How to complete this task
The lines from the start of the records below through the line containing "(** The code's" are to be copied exactly, both ends included, with nothing added.

Exercise input
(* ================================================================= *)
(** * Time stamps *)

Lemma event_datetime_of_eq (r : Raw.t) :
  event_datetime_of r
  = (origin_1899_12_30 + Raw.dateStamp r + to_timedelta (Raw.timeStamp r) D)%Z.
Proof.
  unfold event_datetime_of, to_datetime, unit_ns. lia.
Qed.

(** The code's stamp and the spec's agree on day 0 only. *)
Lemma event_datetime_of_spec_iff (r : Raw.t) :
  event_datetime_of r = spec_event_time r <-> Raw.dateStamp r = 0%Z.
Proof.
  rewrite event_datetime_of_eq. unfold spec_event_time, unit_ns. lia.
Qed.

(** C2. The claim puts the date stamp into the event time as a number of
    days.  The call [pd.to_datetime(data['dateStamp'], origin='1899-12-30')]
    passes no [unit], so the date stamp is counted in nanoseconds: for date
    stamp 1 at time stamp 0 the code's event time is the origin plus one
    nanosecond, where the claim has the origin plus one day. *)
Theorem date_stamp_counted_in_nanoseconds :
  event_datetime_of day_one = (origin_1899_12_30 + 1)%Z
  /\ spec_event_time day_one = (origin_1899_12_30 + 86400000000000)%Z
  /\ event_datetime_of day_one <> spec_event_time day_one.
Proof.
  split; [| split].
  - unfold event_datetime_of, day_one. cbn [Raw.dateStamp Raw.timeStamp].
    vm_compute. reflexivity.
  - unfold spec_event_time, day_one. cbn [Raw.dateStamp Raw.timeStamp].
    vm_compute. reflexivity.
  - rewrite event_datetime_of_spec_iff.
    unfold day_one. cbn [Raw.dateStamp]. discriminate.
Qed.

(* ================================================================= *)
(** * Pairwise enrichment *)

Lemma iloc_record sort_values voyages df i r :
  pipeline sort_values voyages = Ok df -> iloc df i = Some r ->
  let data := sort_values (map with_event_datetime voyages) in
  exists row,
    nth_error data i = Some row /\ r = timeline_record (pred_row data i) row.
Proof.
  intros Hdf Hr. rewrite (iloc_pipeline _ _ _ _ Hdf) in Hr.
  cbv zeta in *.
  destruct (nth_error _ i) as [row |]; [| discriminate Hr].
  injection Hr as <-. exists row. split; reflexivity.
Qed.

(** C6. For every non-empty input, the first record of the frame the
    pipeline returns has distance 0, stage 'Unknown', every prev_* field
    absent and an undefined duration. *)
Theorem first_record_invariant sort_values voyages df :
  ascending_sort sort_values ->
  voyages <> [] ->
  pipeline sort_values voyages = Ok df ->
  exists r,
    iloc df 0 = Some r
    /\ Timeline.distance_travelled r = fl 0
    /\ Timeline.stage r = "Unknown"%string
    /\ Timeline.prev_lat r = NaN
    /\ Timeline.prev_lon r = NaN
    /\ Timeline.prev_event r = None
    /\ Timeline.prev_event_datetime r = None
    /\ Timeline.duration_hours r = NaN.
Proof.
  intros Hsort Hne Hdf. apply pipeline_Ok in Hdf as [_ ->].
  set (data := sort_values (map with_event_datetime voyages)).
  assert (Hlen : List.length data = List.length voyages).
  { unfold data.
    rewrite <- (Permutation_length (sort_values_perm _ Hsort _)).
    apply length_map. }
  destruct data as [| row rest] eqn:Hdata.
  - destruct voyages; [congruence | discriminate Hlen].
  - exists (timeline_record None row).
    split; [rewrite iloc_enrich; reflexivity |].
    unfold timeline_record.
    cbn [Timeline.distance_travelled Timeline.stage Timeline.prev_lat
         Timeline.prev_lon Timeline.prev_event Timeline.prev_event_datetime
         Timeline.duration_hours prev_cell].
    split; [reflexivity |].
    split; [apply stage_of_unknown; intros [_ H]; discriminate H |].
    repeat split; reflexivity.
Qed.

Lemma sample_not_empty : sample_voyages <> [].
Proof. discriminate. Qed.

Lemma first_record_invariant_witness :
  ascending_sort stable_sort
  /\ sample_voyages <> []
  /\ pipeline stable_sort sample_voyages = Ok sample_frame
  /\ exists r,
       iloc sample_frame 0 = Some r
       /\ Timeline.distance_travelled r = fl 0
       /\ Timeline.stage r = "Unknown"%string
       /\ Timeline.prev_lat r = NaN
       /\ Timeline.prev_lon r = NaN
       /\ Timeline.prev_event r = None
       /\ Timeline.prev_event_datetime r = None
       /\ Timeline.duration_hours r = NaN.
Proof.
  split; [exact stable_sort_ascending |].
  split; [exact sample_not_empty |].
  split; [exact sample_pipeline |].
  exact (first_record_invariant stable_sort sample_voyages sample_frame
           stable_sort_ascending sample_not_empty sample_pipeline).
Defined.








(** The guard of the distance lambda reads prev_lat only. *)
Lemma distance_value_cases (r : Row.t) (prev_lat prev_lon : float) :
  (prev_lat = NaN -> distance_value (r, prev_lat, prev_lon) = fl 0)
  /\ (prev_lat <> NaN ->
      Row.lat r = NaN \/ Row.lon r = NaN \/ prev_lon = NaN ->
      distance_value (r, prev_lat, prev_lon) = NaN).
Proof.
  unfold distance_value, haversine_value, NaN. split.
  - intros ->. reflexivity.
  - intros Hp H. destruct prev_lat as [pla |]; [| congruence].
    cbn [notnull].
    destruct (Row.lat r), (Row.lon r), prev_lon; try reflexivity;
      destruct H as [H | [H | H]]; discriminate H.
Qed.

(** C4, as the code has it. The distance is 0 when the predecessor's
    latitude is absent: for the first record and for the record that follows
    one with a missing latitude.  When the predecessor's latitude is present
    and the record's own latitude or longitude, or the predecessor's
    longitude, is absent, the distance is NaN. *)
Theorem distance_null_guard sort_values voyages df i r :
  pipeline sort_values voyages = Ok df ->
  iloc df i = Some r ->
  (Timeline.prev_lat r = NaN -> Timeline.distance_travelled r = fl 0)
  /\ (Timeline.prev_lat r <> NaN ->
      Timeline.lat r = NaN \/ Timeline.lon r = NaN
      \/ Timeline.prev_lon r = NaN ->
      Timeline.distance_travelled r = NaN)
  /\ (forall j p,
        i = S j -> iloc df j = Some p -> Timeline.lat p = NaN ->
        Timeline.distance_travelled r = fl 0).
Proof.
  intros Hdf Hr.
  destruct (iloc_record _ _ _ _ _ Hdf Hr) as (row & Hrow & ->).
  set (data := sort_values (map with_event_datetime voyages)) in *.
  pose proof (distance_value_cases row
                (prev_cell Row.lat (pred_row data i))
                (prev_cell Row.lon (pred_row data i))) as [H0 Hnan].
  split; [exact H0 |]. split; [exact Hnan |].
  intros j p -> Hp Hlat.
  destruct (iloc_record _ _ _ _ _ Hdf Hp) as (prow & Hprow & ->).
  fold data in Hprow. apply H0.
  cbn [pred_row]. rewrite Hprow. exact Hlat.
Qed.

The completed task
(* ================================================================= *)
(** * Time stamps *)

Lemma event_datetime_of_eq (r : Raw.t) :
  event_datetime_of r
  = (origin_1899_12_30 + Raw.dateStamp r + to_timedelta (Raw.timeStamp r) D)%Z.
Proof.
  unfold event_datetime_of, to_datetime, unit_ns. lia.
Qed.

(** The code's stamp and the spec's agree on day 0 only. *)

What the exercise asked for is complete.